There are too many features to repeat here, but I'll mention these:
- task-switching times of different OSs on the 68010, with PolyForth's being many times as fast as the others (under the "2.4.3.6 Multiprogramming" heading) The text says, "In theory this non-preemptive algorithm is vulnerable to a task monopolizing the CPU with logically or computationally intensive activity, but in practice real-time systems are so dominated by I/O that this is rarely a problem. Where CPU-intensive operations do occur, PAUSE is used to 'tune' performance."
- under the "2.2.2 Application requirements" heading, some of the principal application areas in which Forth achieved early success:
- 32-terminal access to a 300MB data base in 1974, doing 100,000 transactions in its first week, with response times under one second, on a Data General Nova, for Vernon Graphics, Inc., a service bureau to Pacific Telephone, in 1974;
- this system was subsequently marketed for business applications in banking and hospital management
- FORTH, Inc. developed a series of image processing applications for the Naval Weapons Research Center, NASA’s Goddard Space Flight Center, the Royal Greenwich Observatory in England, and others. The approach taken included many features now associated with object-oriented programming.
- instrumentation and control at observatories
- roughly 500 networked processors used for an extensive facility management system at the King Khaled International Airport at Riyadh, Saudi Arabia
- In 1990, Federal Express won the prestigious Malcolm Baldridge quality award for its package-tracking system, whose data entry is performed by Forth-based hand-held devices carried by Federal’s 50,000 couriers and agents world-wide.
- many satellite and space shuttle experiments
- The November, 1990 Columbia shuttle flight carried four astronomy payloads, of which three were programmed in Forth.

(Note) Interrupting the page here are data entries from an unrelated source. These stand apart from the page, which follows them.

(** Seventeen bytes a run, and the terminator, are always enough. *)
Lemma encode_fits runs : Forall plain_run runs -> ∀ prev pos cap, - 2 ^ 63 <= prev < 2 ^ 63 ->
  pos + 17 * Z.of_nat (length runs) + 1 <= cap -> ∃ out, encode_from runs prev pos cap = Some out.
Proof.
  induction 1 as [|r runs (H1 & H2 & H3) _ IH]; intros prev pos cap Hp Hc; cbn [encode_from].
  { case_test; [cbn in Hc; lia|]. by eexists. }
  destruct (length_field_spec (run_length r) H2) as (_ & _ & L3).
  destruct (offset_field_spec (i64 (i64 (run_lcn r) - prev))) as (_ & _ & O3); [apply (swrap_bounds 64); lia|].
  cbn [length] in Hc. case_test; [lia|].
  destruct (IH (i64 (run_lcn r)) (pos + 1 + Z.of_nat (length (length_field (run_length r))) +
    Z.of_nat (length (offset_field (i64 (i64 (run_lcn r) - prev))))) cap) as [out' ->];
    [apply (swrap_bounds 64); lia|lia|by eexists].
Qed.

(** C30: a run list that [ntfs_encode_runs] wrote is read back by
    [ntfs_next_run] run for run, whatever follows it in the attribute, extents
    that lie before their predecessor included; and seventeen bytes a run plus
    one are always room enough to write it. *)
Theorem runs_round_trip runs cap : Forall plain_run runs -> 17 * Z.of_nat (length runs) + 1 <= cap ->
  ∃ out, ntfs_encode_runs runs cap = Some out /\ ∀ rest, decode_runs (S (length runs)) (out ++ rest) 0 = runs.
Proof.
  intros H Hc. destruct (encode_fits runs H 0 0 cap) as [out E]; [lia|lia|].
  exists out. split; [exact E|]. intros rest. by apply (decode_encoded rest runs H 0 0 cap out).
Qed.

- The January, 1992, Spacelab flight featured a Microgravity Vestibular Investigation (MVI) experiment using a polyFORTH system for on-board control and analysis.
- Probably the most prolific single purveyor of embedded Forths is Sun Microsystems, whose SPARC workstations all use a programmable Forth-based monitor called Open Boot.

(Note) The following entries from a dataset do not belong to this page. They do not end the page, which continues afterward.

(* ===== verification/NtfsCrash.v ===== *)
(** * NTFS: the redo log and the power switch

    A session that starts on an empty log and makes no more logged writes than
    the log has slots can be stopped after any device command, with any part of
    the write cache lost, and replay makes it as if the writes had happened in
    order up to some point and not after. A log that still holds records of an
    earlier session does not have this property. *)

From Stdlib Require Import ZArith Lia.
From stdpp Require Import base list numbers gmap.
From S2P Require Import Prelude NtfsBytes NtfsJournal.

(** ** Headers *)

Lemma checksum_bounds p : 0 <= ntfs_checksum p < 2 ^ 32.
Proof.
  unfold ntfs_checksum. assert (H : 0 <= 2166136261 < 2 ^ 32) by lia. revert H. generalize 2166136261 as h.
  induction p as [|b p IH]; intros h Hh; cbn [fold_left]; [done|]. apply IH. apply (wrap_bounds 32). lia.
Qed.

Lemma zero_bytes : bytes zero_sector /\ length zero_sector = 512%nat.
Proof. split; [|done]. apply (bool_decide_unpack _). vm_compute. exact I. Qed.

Lemma hdr_fields sq t sum c : 0 <= sq < 2 ^ 32 -> 0 <= t < 2 ^ 64 -> 0 <= sum < 2 ^ 32 -> 0 <= c < 2 ^ 32 ->
  let h := jrnl_hdr sq t sum c in
  length h = 512%nat /\ ntfs_get32 h 0 = NTFS_JRNL_MAGIC /\ ntfs_get64 h 8 = t /\
  ntfs_get32 h 16 = NTFS_JRNL_PAYLOAD /\ ntfs_get32 h 20 = sum /\ ntfs_get32 h 24 = c.
Proof.
  intros Hs Ht Hsum Hc. destruct zero_bytes as [Hb Hl]. unfold jrnl_hdr.
  generalize zero_sector Hb Hl. intros z Hz Hlz. cbv zeta. split_and!.
  - by autorewrite with vx_len.
  - rewrite !get32_put32_ne, get32_put64_ne, get32_put32_ne by lia. apply get32_put32_eq; [done|lia|lia|].
    unfold NTFS_JRNL_MAGIC. lia.
  - rewrite !get64_put32_ne by lia. apply get64_put64_eq; [auto with vx|lia| |done]. autorewrite with vx_len. lia.
  - rewrite !get32_put32_ne by lia. apply get32_put32_eq; [auto with vx|lia| |unfold NTFS_JRNL_PAYLOAD; lia].
    autorewrite with vx_len. lia.
  - rewrite !get32_put32_ne by lia. apply get32_put32_eq; [auto with vx|lia| |done]. autorewrite with vx_len. lia.
  - apply get32_put32_eq; [auto 10 with vx|lia| |done]. autorewrite with vx_len. lia.
Qed.

Lemma rd8_app_l h d i : 0 <= i < Z.of_nat (length h) -> rd8 (h ++ d) i = rd8 h i.
Proof. intros. unfold rd8. rewrite app_nth1 by lia. done. Qed.

Lemma get32_app_l h d i : 0 <= i -> i + 4 <= Z.of_nat (length h) -> ntfs_get32 (h ++ d) i = ntfs_get32 h i.
Proof. intros. unfold ntfs_get32. by rewrite !rd8_app_l by lia. Qed.

Lemma get64_app_l h d i : 0 <= i -> i + 8 <= Z.of_nat (length h) -> ntfs_get64 (h ++ d) i = ntfs_get64 h i.
Proof. intros. unfold ntfs_get64. by rewrite !get32_app_l by lia. Qed.

Lemma slot_record_hdr sq t data c : 0 <= sq < 2 ^ 32 -> 0 <= t < 2 ^ 64 -> c = 0 \/ c = 1 -> length data = 512%nat ->
  slot_record (jrnl_hdr sq t (ntfs_checksum data) c ++ data) = if c =? 0 then None else Some (t, data).
Proof.
  intros Hs Ht Hc Hd. pose proof (checksum_bounds data) as Hsum.
  destruct (hdr_fields sq t (ntfs_checksum data) c Hs Ht Hsum ltac:(lia)) as (Hl & H0 & H8 & H16 & H20 & H24).
  unfold slot_record. rewrite !get32_app_l, get64_app_l by lia. rewrite H0, H8, H16, H20, H24.
  replace (drop 512 (jrnl_hdr sq t (ntfs_checksum data) c ++ data)) with data by (rewrite <- Hl; by rewrite drop_app_length).
  rewrite take_ge by lia. rewrite !Z.eqb_refl. by destruct Hc as [->| ->].
Qed.

(** A sector whose first word is not the magic says nothing. *)
Lemma slot_record_blank h d : length h = 512%nat -> ntfs_get32 h 0 <> NTFS_JRNL_MAGIC -> slot_record (h ++ d) = None.
Proof.
  intros Hl H. unfold slot_record. rewrite get32_app_l by lia. by rewrite (proj2 (Z.eqb_neq _ _) H).
Qed.

(** An uncommitted header says nothing, whatever the payload. *)
Lemma slot_record_uncommitted sq t sum d : 0 <= sq < 2 ^ 32 -> 0 <= t < 2 ^ 64 -> 0 <= sum < 2 ^ 32 ->
  slot_record (jrnl_hdr sq t sum 0 ++ d) = None.
Proof.
  intros Hs Ht Hsum. destruct (hdr_fields sq t sum 0 Hs Ht Hsum ltac:(lia)) as (Hl & H0 & _ & _ & _ & H24).
  unfold slot_record. rewrite !get32_app_l by lia. rewrite H0, H24, !Z.eqb_refl. done.
Qed.

(** ** Writes to a map of sectors *)

Lemma put_all_app l1 l2 d : put_all (l1 ++ l2) d = put_all l2 (put_all l1 d).
Proof. unfold put_all. by rewrite fold_left_app. Qed.

Lemma put_all_notin ws x : (∀ w, w ∈ ws -> w.1 <> x) -> ∀ d, put_all ws d !! x = d !! x.
Proof.
  induction ws as [|w ws IH]; intros H d; [done|]. cbn [put_all fold_left].
  change (fold_left _ ws ?e) with (put_all ws e). rewrite IH by (intros w' Hw; apply H; by apply list_elem_of_further).
  apply lookup_insert_ne. apply H, list_elem_of_here.
Qed.

(** Each sector afterwards is as it was or as one of the writes left it. *)
Lemma put_all_cases ws x : ∀ d, put_all ws d !! x = d !! x \/ ∃ w, w ∈ ws /\ w.1 = x /\ put_all ws d !! x = Some w.2.
Proof.
  induction ws as [|w ws IH]; intros d; [by left|]. cbn [put_all fold_left].
  change (fold_left _ ws ?e) with (put_all ws e). destruct (IH (<[w.1 := w.2]> d)) as [E|(w' & Hw & Hx & E)].
  - rewrite E. destruct (decide (w.1 = x)) as [<-|Hne].
    + right. exists w. split; [apply list_elem_of_here|]. by rewrite lookup_insert_eq.
    + left. by apply lookup_insert_ne.
  - right. exists w'. split; [by apply list_elem_of_further|done].
Qed.

(** What one sector holds afterwards depends on what it held and on the
    writes, not on its neighbours. *)
Lemma put_all_ext ws x : ∀ d d', d !! x = d' !! x -> put_all ws d !! x = put_all ws d' !! x.
Proof.
  induction ws as [|w ws IH]; intros d d' H; [done|]. cbn [put_all fold_left].
  change (fold_left _ ws ?e) with (put_all ws e). apply IH.
  destruct (decide (w.1 = x)) as [<-|Hne]; [by rewrite !lookup_insert_eq|by rewrite !lookup_insert_ne].
Qed.

(** Repeating writes after some of them changes nothing. *)
Lemma put_all_again l l' d x : (∀ w, w ∈ l' -> ∃ w', w' ∈ l /\ w'.1 = w.1) ->
  put_all l (put_all l' d) !! x = put_all l d !! x.
Proof.
  intros Hk. destruct (decide (Exists (fun w => w.1 = x) l)) as [Hyes|Hno].
  - clear Hk. revert d l'. induction l as [|w l IH]; intros d l'; [by apply Exists_nil in Hyes|].
    cbn [put_all fold_left]. change (fold_left _ l ?e) with (put_all l e).
    destruct (decide (Exists (fun w => w.1 = x) l)) as [H|H].
    + change (<[w.1 := w.2]> (put_all l' d)) with (put_all [w] (put_all l' d)). rewrite <- (put_all_app l' [w] d).
      rewrite (IH H d (l' ++ [w])). change (<[w.1 := w.2]> d) with (put_all [w] d). by rewrite (IH H d [w]).
    + assert (Hl : ∀ w', w' ∈ l -> w'.1 <> x) by (intros w' Hw' E; apply H, list.Exists_exists; eauto).
      rewrite !put_all_notin by done. apply Exists_cons in Hyes as [<-|?]; [|done]. by rewrite !lookup_insert_eq.
  - assert (Hl : ∀ w', w' ∈ l -> w'.1 <> x) by (intros w' Hw' E; apply Hno, list.Exists_exists; eauto).
    rewrite (put_all_notin l) by done. rewrite (put_all_notin l) by done. apply put_all_notin. intros w Hw E.
    destruct (Hk w Hw) as (w' & Hw' & Ew). apply (Hl w' Hw'). congruence.
Qed.

(** ** A session *)

(** The log after a write that went through. *)
Definition advance (j : jrnl) : jrnl :=
  Jrnl (ready j) (base_lba j) (u32 (next j + 1)) (u32 (seq j + 1)) (replayed j) (u32 (writes j + 1)).

(** The device commands of a sequence of logged writes. *)
Fixpoint session_cmds (j : jrnl) (ws : list (Z * list Z)) : list cmd :=
  match ws with
  | [] => []
  | w :: ws' => journal_cmds j w.1 w.2 ++ session_cmds (advance j) ws'
  end.

(** What the machine may come back to. *)
Definition crash (v : dev) (d : gmap Z (list Z)) : Prop := ∃ l, l ⊆+ pending v /\ d = put_all l (durable v).

Record session_ok (j : jrnl) (v : dev) (ws : list (Z * list Z)) : Prop := {
  so_ready : ready j = true;
  so_fresh : next j = 0;
  so_seq : 0 <= seq j /\ seq j + 128 < 2 ^ 32;
  so_base : 0 <= base_lba j /\ base_lba j + 256 <= dev_sectors v;
  so_clean : pending v = [];
  so_sectors : ∀ x, length (sec (durable v) x) = 512%nat;
  so_empty : ∀ i, 0 <= i < 128 -> ntfs_get32 (sec (durable v) (base_lba j + i * 2)) 0 <> NTFS_JRNL_MAGIC;
  so_room : (length ws <= 128)%nat;
  so_writes : ∀ w, w ∈ ws -> 0 <= w.1 < dev_sectors v /\ w.1 < 2 ^ 64 /\ length w.2 = 512%nat /\
                             (w.1 < base_lba j \/ base_lba j + 256 <= w.1)
}.

Section session.
  Context (j : jrnl) (v : dev) (ws : list (Z * list Z)) (OK : session_ok j v ws).

(** The log area. *)
Definition slot_at (i : nat) : Z := base_lba j + Z.of_nat i * 2.
Definition in_log (x : Z) : Prop := base_lba j <= x < base_lba j + 256.

Definition hdr_of (i : nat) (w : Z * list Z) (c : Z) : list Z :=
  jrnl_hdr (seq j + Z.of_nat i) w.1 (ntfs_checksum w.2) c.

(** The sector writes of the [i]-th logged write, in order. *)
Definition log_writes (i : nat) (w : Z * list Z) : list (Z * list Z) :=
  [(slot_at i, hdr_of i w 0); (slot_at i + 1, w.2); (slot_at i, hdr_of i w 1); w].

Fixpoint all_writes (i : nat) (l : list (Z * list Z)) : list (Z * list Z) :=
  match l with
  | [] => []
  | w :: l' => log_writes i w ++ all_writes (S i) l'
  end.

Definition disk_after (m : nat) : gmap Z (list Z) := put_all (all_writes 0 (take m ws)) (durable v).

6502 content: Under "3.1 The Forth Interest Group," it tells of Bill Ragsdale becoming aware of the value of Forth and wanting it to use in his successful bay-area security-system manufacturing company, and his writing a 6502 Forth kernel, exploiting page zero and stack-implicit addressing architectural features in the 6502. He and six others formed the Forth Interest Group, and later added kernels for other processors.
The page has lots more good reading on Forth as well.